=== PROBLEM STATEMENT ===
Return all of the entries below exactly as they are given.

=== SUPPLIED DATA ===
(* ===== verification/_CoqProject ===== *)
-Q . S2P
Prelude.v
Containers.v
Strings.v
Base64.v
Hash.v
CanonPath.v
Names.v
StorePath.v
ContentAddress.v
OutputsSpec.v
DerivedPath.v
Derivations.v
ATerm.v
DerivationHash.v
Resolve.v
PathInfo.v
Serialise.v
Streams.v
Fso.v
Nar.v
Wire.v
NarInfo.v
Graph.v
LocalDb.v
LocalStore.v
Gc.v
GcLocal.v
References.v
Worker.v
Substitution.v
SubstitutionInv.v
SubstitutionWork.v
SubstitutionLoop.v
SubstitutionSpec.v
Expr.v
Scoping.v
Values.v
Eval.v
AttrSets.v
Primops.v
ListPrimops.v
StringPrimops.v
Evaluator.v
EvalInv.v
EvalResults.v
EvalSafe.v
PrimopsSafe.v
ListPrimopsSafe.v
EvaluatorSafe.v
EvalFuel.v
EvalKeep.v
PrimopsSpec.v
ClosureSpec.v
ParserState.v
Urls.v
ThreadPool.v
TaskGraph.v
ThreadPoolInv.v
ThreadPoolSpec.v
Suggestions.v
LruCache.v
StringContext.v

=== SOLUTION ===
(* ===== verification/_CoqProject ===== *)
-Q . S2P
Prelude.v
Containers.v
Strings.v
Base64.v
Hash.v
CanonPath.v
Names.v
StorePath.v
ContentAddress.v
OutputsSpec.v
DerivedPath.v
Derivations.v
ATerm.v
DerivationHash.v
Resolve.v
PathInfo.v
Serialise.v
Streams.v
Fso.v
Nar.v
Wire.v
NarInfo.v
Graph.v
LocalDb.v
LocalStore.v
Gc.v
GcLocal.v
References.v
Worker.v
Substitution.v
SubstitutionInv.v
SubstitutionWork.v
SubstitutionLoop.v
SubstitutionSpec.v
Expr.v
Scoping.v
Values.v
Eval.v
AttrSets.v
Primops.v
ListPrimops.v
StringPrimops.v
Evaluator.v
EvalInv.v
EvalResults.v
EvalSafe.v
PrimopsSafe.v
ListPrimopsSafe.v
EvaluatorSafe.v
EvalFuel.v
EvalKeep.v
PrimopsSpec.v
ClosureSpec.v
ParserState.v
Urls.v
ThreadPool.v
TaskGraph.v
ThreadPoolInv.v
ThreadPoolSpec.v
Suggestions.v
LruCache.v
StringContext.v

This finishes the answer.